AICAR, an activator of AMP-activated protein kinase, down-regulates the insulin receptor expression in HepG2 cells

The liver is one of the major target organs of Insulin in which the expression of Insulin Receptor is abundant. We analyzed the effect of AICAR, an AMPK Activator, on the expression of Insulin Receptor in a human hepatoma cell line, HepG2 cells. AICAR treatment for 48 h significantly decreased the expression of the Insulin Receptor protein in a dose-dependent manner, however, this same effect of AICAR was not observed in either 3T3-L1 adipocytes or CHO cells. The expression of Insulin Receptor mRNA also decreased after AICAR treatment.

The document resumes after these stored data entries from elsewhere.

Definition retry_batch (rows : list Reservation) (reason : string) : M WriterError unit :=
  d ← get_drain;
  let '(backoff, b) := failed (d_batch d) in
  _ ← set_batch b;
  defer rows backoff reason.

Definition defer_reconciled (rows : list Claimed) (reason : string) : M WriterError unit :=
  defer rows.*1 BATCH_RECONCILE_BACKOFF reason.

Definition settle (rc : Claimed) (observed : option bytes) (reason : string) : M WriterError unit :=
  let '(r, candidate) := rc in
  now ← app_now;
  record r match classify_submit_failure reason observed candidate (lane_attempt r + 1)
                   (max_attempts cx) with
           | AAssign => Landed
           | APark => Park reason
           | ARetry => Retry reason
           | ADefer => signer_defer now reason
           | AFail => OFailed (terminal_reason reason)
           end.

(** Record the landed rows as [o], return the others. *)
Fixpoint landed_or (owners : gmap string bytes) (o : Outcome) (rows : list Claimed)
    : M WriterError (list Claimed) :=
  match rows with
  | [] => mret []
  | (r, candidate) :: rows' =>
      if bool_decide (owners !! full_username r = Some candidate) then
        _ ← record r o; landed_or owners o rows'
      else
        rest ← landed_or owners o rows'; mret ((r, candidate) :: rest)
  end.

Definition reconcile_batch (rows : list Claimed) (reason : string) : M WriterError unit :=
  res ← try (owners ((fun rc : Claimed => full_username rc.1) <$> rows));
  match res with
  | Err e => defer_reconciled rows (reason +:+ "; owner read failed: " +:+ e)
  | Ok own =>
      unlanded ← landed_or own Landed rows;
      match (unlanded : list Claimed) with
      | [] => mret tt
      | _ => defer_reconciled unlanded reason
      end
  end.

Fixpoint apply_items (own : gmap string bytes) (rows : list Claimed)
    (items : list (result unit string)) : M WriterError unit :=
  match rows, items with
  | rc :: rows', Ok _ :: items' => _ ← record rc.1 Landed; apply_items own rows' items'
  | rc :: rows', Err reason :: items' =>
      _ ← settle rc (own !! full_username rc.1) reason; apply_items own rows' items'
  | _, _ => mret tt
  end.

Definition failed_names (rows : list Claimed) (items : list (result unit string)) : list string :=
  omap (fun p : Claimed * result unit string =>
    match p.2 with Err _ => Some (full_username p.1.1) | Ok _ => None end) (zip rows items).

Definition apply_results (rows : list Claimed) (items : list (result unit string))
    : M WriterError unit :=
  if negb (length items =? length rows)%nat then
    reconcile_batch rows "batch item events did not match the calls submitted"
  else
    res ← try (owners (failed_names rows items));
    apply_items (match res with Ok own => own | Err _ => ∅ end) rows items.

Definition one (rc : Claimed) : M WriterError unit :=
  n ← try next_nonce;
  match n with
  | Err e => record rc.1 (Retry (NONCE_FETCH +:+ ": " +:+ e))
  | Ok nonce =>
      res ← try (submit_one nonce rc);
      match res with
      | Ok _ =>
          _ ← set_nonce (Some (nonce + 1));
          d ← get_drain;
          _ ← set_batch (succeeded (d_batch d));
          record rc.1 Landed
      | Err reason =>
          _ ← set_nonce None;
          _ ← observe (SawRefusal [rc] reason);
          own ← try (owner (full_username rc.1));
          settle rc (match own with Ok o => o | Err _ => None end) reason
      end
  end.

Definition batch (rows : list Claimed) : M WriterError unit :=
  n ← try next_nonce;
  match n with
  | Err e => retry_batch rows.*1 (NONCE_FETCH +:+ ": " +:+ e)
  | Ok nonce =>
      res ← try (submit_batch nonce rows);
      match res with
      | Ok items =>
          _ ← set_nonce (Some (nonce + 1));
          d ← get_drain;
          _ ← set_batch (succeeded (d_batch d));
          apply_results rows items
      | Err reason =>
          _ ← set_nonce None;
          _ ← observe (SawRefusal rows reason);
          retry_batch rows.*1 reason
      end
  end.

(** [triage], first loop: record the rows a gate refuses, keep the others. *)
Fixpoint gate_rows (gate : Reservation -> result bytes Gate) (due : list Reservation)
    : M WriterError (list Claimed) :=
  match due with
  | [] => mret []
  | r :: due' =>
      match gate r with
      | Ok candidate => rest ← gate_rows gate due'; mret ((r, candidate) :: rest)
      | Err g => _ ← record r (Gate_outcome g); gate_rows gate due'
      end
  end.

(** [triage], second loop. *)
Fixpoint submittable_rows (own : gmap string bytes) (gated : list Claimed)
    : M WriterError (list Claimed) :=
  match gated with
  | [] => mret []
  | (r, candidate) :: gated' =>
      match own !! full_username r with
      | Some o =>
          _ ← record r (if bool_decide (o = candidate) then Observed else OFailed OWNED_ELSEWHERE);
          submittable_rows own gated'
      | None => rest ← submittable_rows own gated'; mret ((r, candidate) :: rest)
      end
  end.

Definition triage (ctx : Ctx) (due : list Reservation) : M WriterError (list Claimed) :=
  now ← app_now;
  gated ← gate_rows (fun r => lane_gate r ctx (unix_timestamp now) now) due;
  match (gated : list Claimed) with
  | [] => mret []
  | _ =>
      res ← try (owners ((fun rc : Claimed => full_username rc.1) <$> gated));
      match res with
      | Err e => _ ← retry_batch gated.*1 ("owner read failed: " +:+ e); mret []
      | Ok own => submittable_rows own gated
      end
  end.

In addition, the transcriptional activity of the Insulin Receptor gene promoter investigated with a luciferase assay was down-regulated by AICAR treatment. Dipyridamole, an adenosine transporter inhibitor, and 5'-amino-5'-deoxyadenosine, an Adenosine Kinase Inhibitor, blocked the effect of AICAR on the down-regulation of the Insulin Receptor protein, mRNA, and promoter activity. Our findings suggest, for the first time, that AMPK activation could reduce the expression of Insulin Receptor, at least in part, by a down-regulation of the transcriptional level, and this effect may be liver specific.